西日本鉄道(西鉄バス)では、1986年11月1日に福岡市の天神~和白間の国道3号・国道495号を通る路線を対象として導入された[36]。主な内容はバスロケーションシステムの導入と新車の集中投入である[36]。当初、新車には車両側面前方に「ルート3 新バス」のロゴが入っていた[36] が、順次消去され、一部の車両は他路線に転用された。2007年までに全車が廃車となっている。
次に1992年10月25日、北九州市の北九州線砂津~黒崎駅前間の廃止に伴い新設された電車代替バスでも本システムが導入された。
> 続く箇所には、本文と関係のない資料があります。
Lemma instance_scope_in inst t : instance_scope module_scopes project_symbols inst = Some t -> t ∈ module_scopes.
Proof.
  unfold instance_scope. intros (name & _ & (sym & _ & (node & _ & H)%bind_Some)%bind_Some)%bind_Some.
  apply List.find_some in H as [H _]. by apply list_elem_of_In.
Qed.

(** ** The searches succeed *)

Lemma reachable_in_total paths n src dst : is_Some (reachable_in paths n src dst).
Proof.
  induction paths as [|p paths [k IH]]; cbn [reachable_in]; [by eexists|].
  destruct (length p =? 0); cbn; [rewrite IH; by eexists|].
  destruct (reachable_correct p n src dst) as (b & -> & _). cbn. rewrite IH. by eexists.
Qed.

Lemma collect_total {A} (f : A -> option (list JZCombPortEdge)) l :
  (forall a, is_Some (f a)) -> is_Some (collect f l).
Proof.
  intros Hf. induction l as [|a l [es IH]]; cbn; [by eexists|]. destruct (Hf a) as [es' ->]. cbn. rewrite IH. by eexists.
Qed.

Lemma port_edges_total scope g paths : is_Some (port_edges scope g paths).
Proof.
  apply collect_total. intros i. apply collect_total. intros o. unfold port_edge.
  case_bool_decide; [by eexists|]. destruct (net_of_decl g i.1), (net_of_decl g o.1); try by eexists.
  destruct (reachable_in_total paths (net_count g) n n0) as [k ->]. by eexists.
Qed.

Lemma any_path_total paths n : is_Some (any_path paths n).
Proof.
  induction paths as [|p paths IH]; cbn [any_path]; [by eexists|]. destruct (_ =? _); [done|].
  destruct (edgeset_has_cycle_correct p n) as ([] & -> & _); cbn; [by eexists|done].
Qed.

Lemma comb_verdict_total paths n : is_Some (comb_verdict paths n).
Proof.
  unfold comb_verdict, sem_comb_any_path_has_cycle, sem_comb_union_has_cycle.
  destruct (n =? 0); [by eexists|]. destruct (any_path_total paths n) as [[] ->]; cbn; [by eexists|].
  destruct (edgeset_has_cycle_correct (concat paths) n) as ([] & -> & _); by eexists.
Qed.

Section Ranked.
Context (rank : Address -> nat) (levels : nat) (Hier : hierarchy rank levels).

Lemma inject_plain_same f h s outer insts paths : s ∈ module_scopes ->
  (forall x, x ∈ insts -> x ∈ instances (scope_node s)) ->
  (forall t, t ∈ module_scopes -> rank (scope_addr t) < rank (scope_addr s) -> f t = h t) ->
  inject_plain f s outer insts paths = inject_plain h s outer insts paths.
Proof using Hier.
  intros Hs Hin Hfh. revert paths. induction insts as [|[guarded inst] insts IH]; intros paths; [done|].
  cbn [inject_plain]. destruct (instance_scope _ _ inst) as [t|] eqn:Et.
  - rewrite (Hfh t); [|by eapply instance_scope_in|]. 2: { eapply hi_rank; [exact Hier|exact Hs|apply Hin; by left|done]. }
    destruct (h t); cbn; [|done]. apply IH. intros x Hx. apply Hin. by right.
  - apply IH. intros x Hx. apply Hin. by right.
Qed.

(** The summary does not depend on how many levels more are allowed. *)
Lemma summary_plain_enough n : forall m s, s ∈ module_scopes -> rank (scope_addr s) < n -> rank (scope_addr s) < m ->
  summary_plain n s = summary_plain m s.
Proof using Hier.
  induction n as [|n IH]; intros [|m] s Hs Hn Hm; [lia..|]. cbn [summary_plain]. destruct (node_is _ _); [done|].
  unfold summary_from. erewrite inject_plain_same; [done|exact Hs|done|]. intros t Ht Hlt. apply IH; [done|lia..].
Qed.

Definition summary_of (s : JZModuleScope) : option (list JZCombPortEdge) := summary_plain levels s.

Lemma summary_of_unfold s : s ∈ module_scopes ->
  summary_of s = if node_is JZ_AST_BLACKBOX (scope_node s) then Some [] else summary_from summary_of s.
Proof using Hier.
  intros Hs. pose proof (hi_bound _ _ Hier s Hs) as Hb. unfold summary_of at 1.
  rewrite (summary_plain_enough levels (S levels)) by (done || lia). done.
Qed.

(** ** The cache *)

(** The slot of a module has its summary. *)
Definition right (slot : JZModuleCombCache) : Prop := forall s, s ∈ module_scopes -> scope_addr s = module_node slot ->
  (slot_state slot = COMB_CACHE_DONE /\ summary_of s = Some (slot_edges slot)) \/
  (slot_state slot = COMB_CACHE_OPAQUE /\ summary_of s = Some []).

Definition right_below (r : nat) (c : CombCache) : Prop :=
  forall slot, slot ∈ slots c -> rank (module_node slot) < r -> right slot.

Definition grows (c c' : CombCache) : Prop :=
  cache_block c' = cache_block c /\ exists new, slots c' = slots c ++ new /\ forall slot, slot ∈ new -> right slot.

Lemma grows_refl c : grows c c.
Proof. split; [done|]. exists []. rewrite app_nil_r. split; [done|]. by intros ? ?%elem_of_nil. Qed.

Lemma grows_trans c1 c2 c3 : grows c1 c2 -> grows c2 c3 -> grows c1 c3.
Proof.
  intros [H1 (n1 & E1 & R1)] [H2 (n2 & E2 & R2)]. split; [congruence|]. exists (n1 ++ n2).
  rewrite app_assoc, <- E1. split; [done|]. intros slot [?|?]%elem_of_app; auto.
Qed.

Lemma grows_right r c c' : right_below r c -> grows c c' -> right_below r c'.
Proof. intros H [_ (new & E & Hnew)] slot. rewrite E. intros [Hs|Hs]%elem_of_app Hr; auto. Qed.

(** [m] adds summaries to the cache and returns what [v] is. *)
Definition yields {A} (m : CM A) (c : CombCache) (v : option A) : Prop :=
  exists a c', m c = Ok a c' /\ v = Some a /\ grows c c'.

Lemma yields_bind {A B} (m : CM A) (f : A -> CM B) c v w : yields m c v ->
  (forall a c', v = Some a -> grows c c' -> yields (f a) c' (w a)) -> yields (m ≫= f) c (v ≫= w).
Proof.
  intros (a & c' & Em & -> & Hg) Hf. destruct (Hf a c' eq_refl Hg) as (b & c'' & Ef & Ew & Hg').
  exists b, c''. unfold mbind, CM_bind. rewrite Em. split; [done|]. split; [done|]. by eapply grows_trans.
Qed.

Lemma yields_ret {A} (a : A) c : yields (mret a) c (Some a).
Proof. exists a, c. split; [done|]. split; [done|]. apply grows_refl. Qed.

Lemma yields_search {A} (r : option A) c : is_Some r -> yields (search r) c r.
Proof. intros [a ->]. apply (yields_ret a). Qed.

Lemma right_done s es : s ∈ module_scopes -> summary_of s = Some es -> right (mkSlot (scope_addr s) es COMB_CACHE_DONE).
Proof using Hier.
  intros Hs He s' Hs' E. left. split; [done|]. cbn in *. by rewrite (hi_distinct _ _ Hier s' s Hs' Hs E).
Qed.

Lemma right_opaque s es : s ∈ module_scopes -> summary_of s = Some [] -> right (mkSlot (scope_addr s) es COMB_CACHE_OPAQUE).
Proof using Hier.
  intros Hs He s' Hs' E. right. split; [done|]. cbn in *. by rewrite (hi_distinct _ _ Hier s' s Hs' Hs E).
Qed.

Definition still : nat -> bool := fun _ => false.

(** [build] fills the slot of [s], the last one, and may add others. *)
Definition builds (build : SlotRef -> JZModuleScope -> CM unit) (s : JZModuleScope) : Prop := forall c pre,
  slots c = pre ++ [mkSlot (scope_addr s) [] COMB_CACHE_PENDING] -> right_below (rank (scope_addr s)) c ->
  exists c', build (mkRef (cache_block c) (length pre)) s c = Ok () c' /\ cache_block c' = cache_block c /\
    exists slot new, slots c' = pre ++ slot :: new /\ module_node slot = scope_addr s /\ right slot /\
      forall x, x ∈ new -> right x.

Lemma find_index_spec key ss :
  match find_index key ss with
  | Some i => exists s, ss !! i = Some s /\ module_node s = key
  | None => forall s, s ∈ ss -> module_node s <> key
  end.
Proof.
  induction ss as [|s ss IH]; cbn; [by intros s ?%elem_of_nil|]. case_bool_decide as Hk; [by exists s|].
  destruct (find_index key ss); cbn; [done|]. intros x [-> |Hx]%elem_of_cons; auto.
Qed.

Lemma lookup_mid {A} (pre new : list A) x : (pre ++ x :: new) !! length pre = Some x.
Proof. by apply list_lookup_middle. Qed.

Lemma right_result slot s : s ∈ module_scopes -> module_node slot = scope_addr s -> right slot ->
  summary_of s = Some (match slot_state slot with COMB_CACHE_DONE => slot_edges slot | _ => [] end).
Proof. intros Hs Hm Hr. by destruct (Hr s Hs) as [[-> ?]|[-> ?]]. Qed.

Lemma right_settled slot s : s ∈ module_scopes -> module_node slot = scope_addr s -> right slot ->
  slot_state slot <> COMB_CACHE_PENDING.
Proof. intros Hs Hm Hr. by destruct (Hr s Hs) as [[-> ?]|[-> ?]]. Qed.

Lemma port_edges_yield build t c : t ∈ module_scopes -> builds build t -> right_below (S (rank (scope_addr t))) c ->
  yields (sem_comb_module_port_edges still build t) c (summary_of t).
Proof.
  intros Ht Hb Hc. unfold yields, sem_comb_module_port_edges, sem_comb_cache_slot, mbind, CM_bind, mret, CM_ret.
  pose proof (find_index_spec (scope_addr t) (slots c)) as Hf. destruct (find_index _ _) as [i|].
  - destruct Hf as (slot & Hi & Hm). unfold read_slot. cbn [ref_block ref_index]. rewrite Nat.eqb_refl, Hi.
    assert (right slot) as Hr.
    { apply Hc; [by eapply list_elem_of_lookup_2|rewrite Hm; lia]. }
    pose proof (right_settled slot t Ht Hm Hr) as Hs. pose proof (right_result slot t Ht Hm Hr) as Hres.
    destruct (slot_state slot) eqn:Es; try done; rewrite Nat.eqb_refl, Hi, Es; eexists _, c; by split_and!; [..|apply grows_refl].
  - cbn [still]. set (c1 := mkCache _ _). assert (cache_block c1 = cache_block c) as Hb1 by done.
    assert (slots c1 = slots c ++ [mkSlot (scope_addr t) [] COMB_CACHE_PENDING]) as Hs1 by done.
    clearbody c1. unfold read_slot at 1. cbn [ref_block ref_index].
    rewrite Hb1, Nat.eqb_refl, Hs1, lookup_mid. cbn [slot_state].
    destruct (Hb c1 (slots c) Hs1) as (c' & E & Hblk & slot & new & Hsl & Hm & Hr & Hnew).
    { intros x. rewrite Hs1. intros [Hx|Hx]%elem_of_app Hlt; [apply Hc; [done|lia]|].
      apply list_elem_of_singleton in Hx as ->. cbn in Hlt. lia. }
    rewrite Hb1 in E, Hblk. rewrite E. unfold read_slot. cbn [ref_block ref_index].
    rewrite Hblk, Nat.eqb_refl, Hsl, lookup_mid.
    eexists _, c'. split_and!; [done|by apply right_result|]. split; [done|]. exists (slot :: new). split; [done|].
    intros x [-> |Hx]%elem_of_cons; auto.
Qed.

Lemma inject_yield pe s outer insts c : s ∈ module_scopes ->
  (forall x, x ∈ insts -> x ∈ instances (scope_node s)) -> right_below (rank (scope_addr s)) c ->
  (forall t c, t ∈ module_scopes -> rank (scope_addr t) < rank (scope_addr s) ->
     right_below (rank (scope_addr s)) c -> yields (pe t) c (summary_of t)) ->
  forall paths, yields (inject_instances module_scopes project_symbols pe s outer insts paths) c
                  (inject_plain summary_of s outer insts paths).
Proof using Hier.
  intros Hs Hin Hc Hpe. revert c Hc. induction insts as [|[guarded inst] insts IH]; intros c Hc paths; [apply yields_ret|].
  cbn [inject_instances inject_plain]. unfold sem_comb_inject_edges_for_instance.
  assert (forall x, x ∈ insts -> x ∈ instances (scope_node s)) as Hin' by (intros x Hx; apply Hin; by right).
  destruct (instance_scope _ _ inst) as [t|] eqn:Et; [|by apply IH].
  assert (t ∈ module_scopes) as Ht by (by eapply instance_scope_in).
  assert (rank (scope_addr t) < rank (scope_addr s)) as Hlt by (eapply hi_rank; [exact Hier|done|apply Hin; by left|done]).
  destruct (Hpe t c Ht Hlt Hc) as (es & c' & E & Es & Hg). rewrite Es. cbn [mbind option_bind].
  destruct (IH Hin' c' (grows_right _ _ _ Hc Hg) (add_port_edges s outer guarded inst es paths)) as (r & c'' & E' & Er & Hg').
  exists r, c''. split_and!; [|done|by eapply grows_trans].
  unfold mbind, CM_bind in *. by rewrite E.
Qed.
バスロケーションシステムは構造が変更され、また前車のデータなどを元に主要目的地までの所要時間を算出し、表示する機能が追加されたほか、公共車両優先システム(PTPS)も導入されている。車両は日産ディーゼル(当時、現「UDトラックス」)スペースランナー(U-JM210GTN)のシャーシとボディを延長した特別仕様で、塗装も白地に緑色の専用塗装とし、床面地上高580mmの超低床化を実現した。のちの新車は大型ワンステップバス(一部ノンステップバス)となったが、現在でも専用塗装は続けられている。他にバスレーンの新設も実施された。
1994年11月1日には福岡市の天神~福重間の国道202号を通る路線にも導入された。バスロケーションシステムは北九州で導入されたものと同仕様である。この導入において、車両についてはバスロケーションシステム用の機器を設置した以外に変更点はない。また西鉄のみならず昭和自動車が運行する国道202号経由の博多駅~六本松~今宿~前原間の急行路線も対象となり、同路線用の車両にバスロケーションシステム用の機器を設置した(同路線は現在は廃止)。
ただし、このタイプのバスロケーションシステムは、2005年度から導入された「にしてつバスナビ」の導入によって北九州市内では装置を撤去している。しかしバスロケーションシステムは、北九州市ではエリア拡大をすることとなった。また福岡市では、2007年現在では装置とにしてつバスナビの両方を利用している。また一部の装置は撤去されている。さらに2010年代に入ると福岡市、北九州市を中心とした主要な停留所にバスナビシステムを使用した液晶式ロケーションシステムが導入されており、事実上の後継となっている。